Of course, a good credit score will give you a higher chance of qualifying for the best interest rates. Use a mortgage calculator or ask for a quotation and compare your options. Better yet, speak to industry-expert loan officers who can help you find the option that you qualify for!
5. Shop for Homeowner’s Insurance
Exploring your options for homeowner’s insurance can actually save you money in the long run. When shopping for home insurance, it’s critical to determine what coverages you need. Then comes the part where you need to balance the price of the policy and the coverage to guarantee you are prepared for when a disaster strikes.
That said, while it can be tempting to pick the cheapest option, it’s not necessarily better.

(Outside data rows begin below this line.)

Lemma attempt_deliver_destruction w r :
  fired (req_arg r) w (deliver_destruction lib w r)
  \/ asked (req_arg r) w (deliver_destruction lib w r).
Proof.
  unfold deliver_destruction, onAresSrvStartCallback_destruction.
  destruct (req_kind r).
  - apply attempt_onAresGetAddrInfoCallback.
  - left. apply silent_is_fired, silent_delete_this.
Qed.

Lemma Once_fold_destruction l : forall w,
  NoDup (map req_arg l) -> Once w ->
  (forall r, r ∈ l ->
     req_arg r < next_object w
     /\ resolve_callbacks (req_arg r) (trace w) = 0
     /\ forall r', r' ∈ requests w -> req_arg r' <> req_arg r) ->
  Once (fold_left (deliver_destruction lib) l w)
  /\ next_object (fold_left (deliver_destruction lib) l w) = next_object w.
Proof.
  induction l as [|r l IH]; intros w Hnd HO Hl; cbn [fold_left]; [auto|].
  cbn in Hnd. apply NoDup_cons in Hnd as [Hnotin Hnd].
  destruct (Hl r ltac:(left)) as (Hlt & Hz & Hr).
  pose proof (attempt_deliver_destruction w r) as Ha.
  pose proof (Once_attempt _ _ _ HO Hlt Hz Hr Ha) as HO'.
  destruct (attempt_frame _ _ _ Ha) as (N & C & Rq).
  destruct (IH (deliver_destruction lib w r) Hnd HO') as [H1 H2].
  - intros r2 Hr2.
    assert (Hne : req_arg r2 <> req_arg r).
    { intros E. apply Hnotin. rewrite <- E. apply list_elem_of_fmap.
      exists r2. auto. }
    destruct (Hl r2 ltac:(right; exact Hr2)) as (Hlt2 & Hz2 & Hr2').
    rewrite N, C by exact Hne. split; [exact Hlt2|]. split; [exact Hz2|].
    intros r' Hr'. destruct (Rq r' Hr') as [Hin|E]; [auto|congruence].
  - split; [exact H1|congruence].
Qed.

(** Cutting the requests in flight by channel keeps their owners apart. *)
Lemma requests_by_channel (p : AresRequest -> bool) (l : list AresRequest) :
  NoDup (map req_arg l) ->
  NoDup (map req_arg (List.filter p l))
  /\ NoDup (map req_arg (List.filter (fun r => negb (p r)) l))
  /\ (forall d k, d ∈ List.filter p l ->
        k ∈ List.filter (fun r => negb (p r)) l -> req_arg k <> req_arg d)
  /\ (forall r, r ∈ List.filter p l -> r ∈ l)
  /\ (forall r, r ∈ List.filter (fun r => negb (p r)) l -> r ∈ l).
Proof.
  induction l as [|x l IH]; intros Hnd.
  - cbn. repeat split; try constructor; intros; auto;
      exfalso; eapply not_elem_of_nil; eauto.
  - cbn in Hnd. apply NoDup_cons in Hnd as [Hx Hnd].
    destruct (IH Hnd) as (D1 & D2 & Hdk & S1 & S2).
    assert (Hfresh : forall r, r ∈ l -> req_arg r <> req_arg x).
    { intros r Hr E. apply Hx. rewrite <- E. apply list_elem_of_fmap. eauto. }
    cbn [List.filter]. destruct (p x); cbn [negb map].
    + split; [|split; [exact D2|split; [|split]]].
      * cbn. apply NoDup_cons. split; [|exact D1].
        intros Hin. apply list_elem_of_fmap in Hin as (r & E & Hr).
        apply (Hfresh r (S1 r Hr)). congruence.
      * intros d k Hd Hk. apply elem_of_cons in Hd as [->|Hd].
        -- apply Hfresh, S2, Hk.
        -- apply Hdk; assumption.
      * intros r Hr. apply elem_of_cons in Hr as [->|Hr];
          [left|right; auto].
      * intros r Hr. right. auto.
    + split; [exact D1|split; [|split; [|split]]].
      * cbn. apply NoDup_cons. split; [|exact D2].
        intros Hin. apply list_elem_of_fmap in Hin as (r & E & Hr).
        apply (Hfresh r (S2 r Hr)). congruence.
      * intros d k Hd Hk. apply elem_of_cons in Hk as [->|Hk].
        -- intros E. apply (Hfresh d (S1 d Hd)). congruence.
        -- apply Hdk; assumption.
      * intros r Hr. right. auto.
      * intros r Hr. apply elem_of_cons in Hr as [->|Hr];
          [left|right; auto].
Qed.

Lemma Once_ares_destroy channel w :
  Once w ->
  Once (ares_destroy lib channel w)
  /\ next_object (ares_destroy lib channel w) = next_object w.
Proof.
  intros HO. pose proof HO as (D & Q & F & L).
  unfold ares_destroy. cbv zeta.
  destruct (requests_by_channel (fun r => req_channel r =? channel)
              (requests w) D) as (D1 & D2 & Hdk & S1 & S2).
  set (w0 := set_requests _ (emit (EvAresDestroy channel) w)).
  assert (Hz : forall h, resolve_callbacks h (trace w0)
                         = resolve_callbacks h (trace w)).
  { intros h. change (trace w0) with (trace w ++ [EvAresDestroy channel]).
    rewrite resolve_callbacks_snoc. cbn. lia. }
  assert (HO0 : Once w0).
  { split; [exact D2|]. split; [|split].
    - intros r Hr. rewrite Hz. apply Q, S2, Hr.
    - intros h Hh. rewrite Hz. apply F, Hh.
    - intros h. rewrite Hz. apply L. }
  destruct (Once_fold_destruction
              (List.filter (fun r => req_channel r =? channel) (requests w))
              w0 D1 HO0) as [H1 H2].
  - intros r Hr. destruct (Q r (S1 r Hr)) as [Q1 Q2].
    split; [exact Q1|]. split; [rewrite Hz; exact Q2|].
    intros r' Hr'. apply Hdk; assumption.
  - split; [exact H1|exact H2].
Qed.

Lemma silent_preparePendingResolution p w :
  silent w (snd (preparePendingResolution p w)).
Proof.
  unfold preparePendingResolution.
  destruct (objects w !! p) as [q|]; [|apply silent_emit; not_ResolveCb].
  destruct (completed_ (query_base q)); cbn [snd]; silent_auto.
Qed.

Lemma silent_cancel handle w : silent w (cancel handle w).
Proof.
  unfold cancel. destruct (objects w !! handle) as [q|]; silent_auto.
Qed.

Lemma silent_initializeChannel w : silent w (initializeChannel w).
Proof. unfold initializeChannel. cbv zeta. silent_auto. Qed.

(** A query just allocated has no request in flight and has not called
    back. *)
Lemma Once_alloc q w :
  Once w ->
  Once (snd (alloc q w))
  /\ fst (alloc q w) < next_object (snd (alloc q w))
  /\ resolve_callbacks (fst (alloc q w)) (trace (snd (alloc q w))) = 0
  /\ (forall r, r ∈ requests (snd (alloc q w)) -> req_arg r <> fst (alloc q w)).
Proof.
  intros (D & Q & F & L). cbn [alloc fst snd].
  split; [|split; [cbn; lia|split; [cbn; apply F; lia|]]].
  - split; [exact D|]. split; [|split; [|exact L]].
    + intros r Hr. destruct (Q r Hr). cbn. split; [lia|assumption].
    + intros h Hh. cbn in Hh. apply F. lia.
  - intros r Hr. cbn in Hr. destruct (Q r Hr). lia.
Qed.

Lemma Once_resolve dns_name family callback w :
  Once w -> Once (snd (resolve lib dns_name family callback w)).
Proof.
  intros HO. unfold resolve.
  set (w1 := if dirty_channel_ w then _ else w).
  assert (HO1 : Once w1).
  { subst w1. destruct (dirty_channel_ w); [|exact HO].
    eapply Once_silent; [|apply silent_initializeChannel].
    apply Once_ares_destroy, HO. }
  cbv zeta. set (q := PendingResolution _ _ _).
  destruct (Once_alloc q w1 HO1) as (HO2 & Hlt & Hz & Hr).
  destruct (alloc q w1) as [p w2] eqn:Ea. cbn [fst snd] in *.
  eapply Once_silent; [|apply silent_preparePendingResolution].
  destruct family;
    (eapply Once_attempt; [exact HO2|exact Hlt|exact Hz|exact Hr|];
     apply attempt_getAddrInfo).
Qed.

Lemma Once_srv_fan_out_step this srv_records w current_reply :
  Once w -> Once (srv_fan_out_step lib this srv_records w current_reply).
Proof.
  intros HO. unfold srv_fan_out_step.
  destruct (objects w !! this) as [[|base cb fam]|];
    try (eapply Once_silent; [exact HO|apply silent_emit; not_ResolveCb]).
  apply Once_resolve, HO.
Qed.

Lemma Once_onAresSrvStartCallback this status timeouts buf w :
  Once w -> Once (onAresSrvStartCallback lib this status timeouts buf w).
Proof.
  intros HO. unfold onAresSrvStartCallback, onAresSrvStartCallback_destruction.
  destruct (status =? ARES_EDESTRUCTION)%Z;
    [eapply Once_silent; [exact HO|apply silent_delete_this]|].
  destruct (status =? ARES_SUCCESS)%Z;
    [|eapply Once_silent; [exact HO|apply silent_onAresSrvFinishCallback]].
  destruct (ares_parse_srv_reply lib buf) as [status1 srv_reply].
  destruct (status1 =? ARES_SUCCESS)%Z;
    [|eapply Once_silent; [exact HO|apply silent_onAresSrvFinishCallback]].
  cbv zeta. generalize (map (fun current_reply : ares_srv_reply =>
     SrvDnsResponse (host current_reply) (port current_reply)
       (ttl current_reply) (weight current_reply)) srv_reply) as recs.
  intros recs. revert w HO.
  induction srv_reply as [|r l IH]; intros w HO; cbn [fold_left]; [exact HO|].
  apply IH, Once_srv_fan_out_step, HO.
Qed.

Lemma Once_getSrvByName this w :
  Once w -> this < next_object w ->
  resolve_callbacks this (trace w) = 0 ->
  (forall r, r ∈ requests w -> req_arg r <> this) ->
  Once (getSrvByName lib this w).
Proof.
  intros HO Hlt Hz Hr. unfold getSrvByName.
  destruct (objects w !! this) as [q|];
    [|eapply Once_silent; [exact HO|apply silent_emit; not_ResolveCb]].
  cbv zeta. set (e := EvAresQuery _ _ _).
  assert (He : silent w (emit e w)) by (apply silent_emit; not_ResolveCb).
  destruct (ares_query_now lib _) as [a|].
  - apply Once_onAresSrvStartCallback. eapply Once_silent; eauto.
  - eapply (Once_asked this w); eauto.
    eapply silent_asked; [exact He|].
    split; [eexists; split; reflexivity|]. split; reflexivity.
Qed.

Lemma Once_resolveSrv dns_name family callback w :
  Once w -> Once (snd (resolveSrv lib dns_name family callback w)).
Proof.
  intros HO. unfold resolveSrv.
  set (q := PendingSrvResolution _ _ _).
  destruct (Once_alloc q w HO) as (HO2 & Hlt & Hz & Hr).
  destruct (alloc q w) as [p w2] eqn:Ea. cbn [fst snd] in *.
  eapply Once_silent; [|apply silent_preparePendingResolution].
  apply Once_getSrvByName; assumption.
Qed.

Lemma take_request_spec arg : forall rs r rest,
  take_request arg rs = Some (r, rest) ->
  req_arg r = arg /\ r ∈ rs
  /\ (forall x, x ∈ rest -> x ∈ rs)
  /\ (NoDup (map req_arg rs) ->
       NoDup (map req_arg rest) /\ forall x, x ∈ rest -> req_arg x <> arg).
Proof.
  induction rs as [|x rs IH]; intros r rest; cbn [take_request]; [discriminate|].
  destruct (Nat.eqb_spec (req_arg x) arg) as [E|E].
  - intros [= <- <-]. split; [exact E|]. split; [left|].
    split; [intros y Hy; right; exact Hy|].
    intros Hnd. cbn in Hnd. apply NoDup_cons in Hnd as [Hx Hnd].
    split; [exact Hnd|]. intros y Hy Ey. apply Hx.
    apply list_elem_of_fmap. exists y. split; [congruence|exact Hy].
  - destruct (take_request arg rs) as [[r' rest']|]; [|discriminate].
    intros [= <- <-]. destruct (IH r' rest' eq_refl) as (A & I & S & N).
    split; [exact A|]. split; [right; exact I|]. split.
    + intros y Hy. apply elem_of_cons in Hy as [->|Hy]; [left|right; auto].
    + intros Hnd. cbn in Hnd. apply NoDup_cons in Hnd as [Hx Hnd].
      destruct (N Hnd) as [N1 N2]. split.
      * cbn. apply NoDup_cons. split; [|exact N1].
        intros Hin. apply Hx. apply list_elem_of_fmap in Hin as (y & Ey & Hy).
        apply list_elem_of_fmap. exists y. split; [exact Ey|apply S, Hy].
      * intros y Hy. apply elem_of_cons in Hy as [->|Hy]; [exact E|auto].
Qed.
Lemma C6_cancel_only_acknowledges_witness :
  let w := {| messages := []; loading := false; dispatched := []; calls := [];
              server_tasks := [Samples.task "1" "todo" "medium"] |} in
  let button := {| label := "Cancelar"; action := "cancel";
                   data := Some {[ "task_id" := "1" ]} |} in
  let w' := executeAction Samples.destructive_endpoint "2024-05-02T09:00:00Z" button w in
  server_tasks w' = [Samples.task "1" "todo" "medium"]
  /\ calls w' = []
  /\ content <$> messages w' = ["❌ Ação cancelada."].
Proof.
  cbn zeta.
  destruct (C6_cancel_only_acknowledges
              Samples.destructive_endpoint "2024-05-02T09:00:00Z"
              {| label := "Cancelar"; action := "cancel";
                 data := Some {[ "task_id" := "1" ]} |}
              {| messages := []; loading := false; dispatched := []; calls := [];
                 server_tasks := [Samples.task "1" "todo" "medium"] |}
              eq_refl) as (Htasks & Hcalls & _ & _ & Hmessages).
  split; [exact Htasks|]. split; [exact Hcalls|].
  rewrite Hmessages. reflexivity.
Defined.

(** For contrast: any other action does reach the endpoint. *)
Example confirmed_action_reaches_endpoint :
  let w := {| messages := []; loading := false; dispatched := []; calls := [];
              server_tasks := [Samples.task "1" "todo" "medium"] |} in
  let button := {| label := "Excluir"; action := "delete";
                   data := Some {[ "task_id" := "1" ]} |} in
  let w' := executeAction Samples.destructive_endpoint "2024-05-02T09:00:00Z" button w in
  server_tasks w' = [] /\ length (calls w') = 1%nat
  /\ dispatched w' = ["tasksUpdated"].
Proof. cbn zeta. repeat split; vm_compute; reflexivity. Qed.
(** * Cycle prediction engine and reminder due-check: a shallow embedding

    The development follows the TypeScript sources of the repository:

    - the shared prediction library ([predictCycle], [predictMultipleCycles]
      and their helpers),
    - the copy of the same algorithm inside the [predict-cycle] edge function,
    - the reminder functions [shouldSendReminder] and
      [generateReminderMessage] of the [send-reminders] edge function.

    Modelling conventions.

    - A JavaScript [number] that takes part in floating-point arithmetic is a
      binary64 value: Rocq's primitive [float], whose operations are the IEEE
      754 ones with round-to-nearest-even, as in JavaScript.  Quantities that
      are integers by construction (day counts, rounded cycle lengths,
      millisecond time stamps) are kept in [Z].
    - An ISO calendar date ['YYYY-MM-DD'] is its day number (days since the
      epoch); [new Date(s)] is UTC midnight of that day, i.e. the time value
      [day * 86400000] in milliseconds; [toISOString] prints the UTC date.
    - [getDate] and [setDate] work on local time.  The shared library runs
      on whatever host imports it, so its functions take the host's time
      zone as a parameter.  The two edge functions run in the edge runtime,
      whose time zone is UTC: there local time is UTC and the
      [getDate]/[setDate] arithmetic moves by whole days of 86400000 ms.
    - [new Date()] (the current instant) is the parameter [now], a time value
      in milliseconds; the calls made within one run see the same instant.
    - Time values stay in the range of JavaScript dates, far below 2^53, so
      the conversions between integers and binary64 numbers are exact.  A
      projection that leaves that range, where [toISOString] throws instead
      of returning a date, is outside the model.
    - [Math.pow(x, 2)] is taken as the correctly rounded product [x * x]. *)

From Stdlib Require Import String Ascii.
From Stdlib Require Import ZArith List Bool Lia.
From Stdlib Require Import Permutation Sorted.
From Stdlib Require Import Floats.
Import ListNotations.
(** * run_chunked_eval.py: the evaluation driver of chunked-pooling

    A shallow embedding of [src/run_chunked_eval.py].  The script is a
    click command, [main], that resolves a task class by name in the module
    namespace, validates the truncation / long-late-chunking options, loads
    a model and a tokenizer and runs the MTEB evaluation twice.

    Everything [main] calls lives outside the file (click, torch, mteb,
    transformers, chunked_pooling).  Those calls are modelled as requests
    to a [World]: each request is appended to a log of [event]s and answered
    by the world, which may return a value or raise.  The answers may
    depend on everything that happened before (the log so far), so the
    theorems below hold for every behaviour of the libraries.  Writing a
    line to standard output is logged too and is taken to succeed.

    [assert] is the statement of an interpreter run without [-O]. *)

From stdpp Require Import base option list strings gmap fin_maps.
From Stdlib Require Import ZArith Lia Ascii.

Local Open Scope string_scope.
Local Open Scope list_scope.
Local Open Scope Z_scope.

(** ** Python values *)

(** The values the script handles.  [VObj] is an object known by its
    qualified name (a module, class or function bound at import time);
    [VRef] is an instance created while the script runs, known by its
    identity. *)
#[warnings="-register-all"]
Inductive pyval : Type :=
| VNone
| VBool (b : bool)
| VInt (z : Z)
| VStr (s : string)
| VList (l : list pyval)
| VDict (d : list (string * pyval))
| VObj (qualname : string)
| VRef (id : nat).
(** * linux_gpio: the sysfs GPIO wrapper of [gpio.c], embedded and verified

    [gpio.c] is a sequence of system calls per operation: format a path,
    [access] it, [open] a file, [read] or [write] once, [close].  The
    embedding keeps that shape.  The kernel is an interface (class
    [Kernel]) whose five calls answer with the [int] the C code stores;
    every call is logged with its arguments and its answer, so that the
    theorems speak about what each operation asked of the kernel, in which
    order, and what it made of the answers. *)

From Stdlib Require Import ZArith String Ascii List Lia.
From stdpp Require Import gmap strings.
Import ListNotations.
Local Open Scope Z_scope.

(** ** Constants *)

(** [gpio.c]: [#define SYS_GPIO_DIR "/sys/class/gpio"] *)
Definition SYS_GPIO_DIR : string := "/sys/class/gpio".

(** [gpio.c]: [#define CMD_BUF_MAX_LEN 60] *)
Definition CMD_BUF_MAX_LEN : nat := 60.

(** [<unistd.h>] and [<fcntl.h>] of Linux (asm-generic values). *)
Definition F_OK : Z := 0.
Definition O_RDONLY : Z := 0.
Definition O_WRONLY : Z := 1.
Definition O_NONBLOCK : Z := 2048.
Definition O_ACCMODE : Z := 3.

(** [gpio.h]: the three enumerations.  A C enumeration is an integer type,
    and every [switch] of [gpio.c] has a [default] branch, so a value is a
    [Z] and the enumerators are constants. *)
Definition E_GPIO_IN : Z := 0.
Definition E_GPIO_OUT : Z := 1.

Definition E_GPIO_LOW : Z := 0.
Definition E_GPIO_HIGH : Z := 1.

Definition E_GPIO_NONE : Z := 0.
Definition E_GPIO_RISING : Z := 1.
Definition E_GPIO_FALLING : Z := 2.
Definition E_GPIO_BOTH : Z := 3.

(** [uint16_t gpio_num] *)
Definition uint16 (n : Z) : Prop := 0 <= n < 65536.

(** ** Formatting *)

Module Fmt.

Definition digit (d : Z) : ascii := ascii_of_nat (48 + Z.to_nat d).

(** The digits of a nonnegative number, most significant first, in front
    of [acc].  [fuel] bounds the number of further digits. *)
Fixpoint utoa (fuel : nat) (n : Z) (acc : string) : string :=
  let acc' := String (digit (n mod 10)) acc in
  match fuel with
  | O => acc'
  | S f => if n <? 10 then acc' else utoa f (n / 10) acc'
  end.

(** [printf]'s [%d] on an [int]: at most ten digits. *)
Definition d (n : Z) : string :=
  if n <? 0 then String "-" (utoa 9 (- n) "") else utoa 9 n "".

(** [strlen] *)
Definition strlen (s : string) : Z := Z.of_nat (String.length s).

(** [snprintf(buf, size, ...)] where the format expands to [s]: the buffer
    receives at most [size - 1] characters of [s], and the result is the
    length of [s] itself. *)
Definition snprintf (size : nat) (s : string) : string * Z :=
  (substring 0 (size - 1) s, strlen s).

Ask for home insurance quotes and don’t be afraid to ask questions. Further, you want to make sure that you’re connecting to a reputable company that will pay your claim if tragedy comes to property.
Bonus: Always Check Your Interest Rate
Interest rates have been at historic lows recently, but they fluctuate up and down. That said, remember that the rates may change between the time you get your pre-approval and the time you close. A slight increase in the rates could mean a higher monthly mortgage.
So always keep an eye on the rates. If you see changes in your rates, you may ask your lender to pull your interest rate and recalculate your mortgage payment. This said, work with a lender that has reputable communication process—one that can provide you information and can work through your issues.
The last thing you want to do is to overspend on your home. When you go over your budget, it can impact your finances and you may end up with a huge amount of debt. It’s important to work with a lender that can help you find the best type of mortgage that fit your budget.
Do you have other tips to share with other home buyers?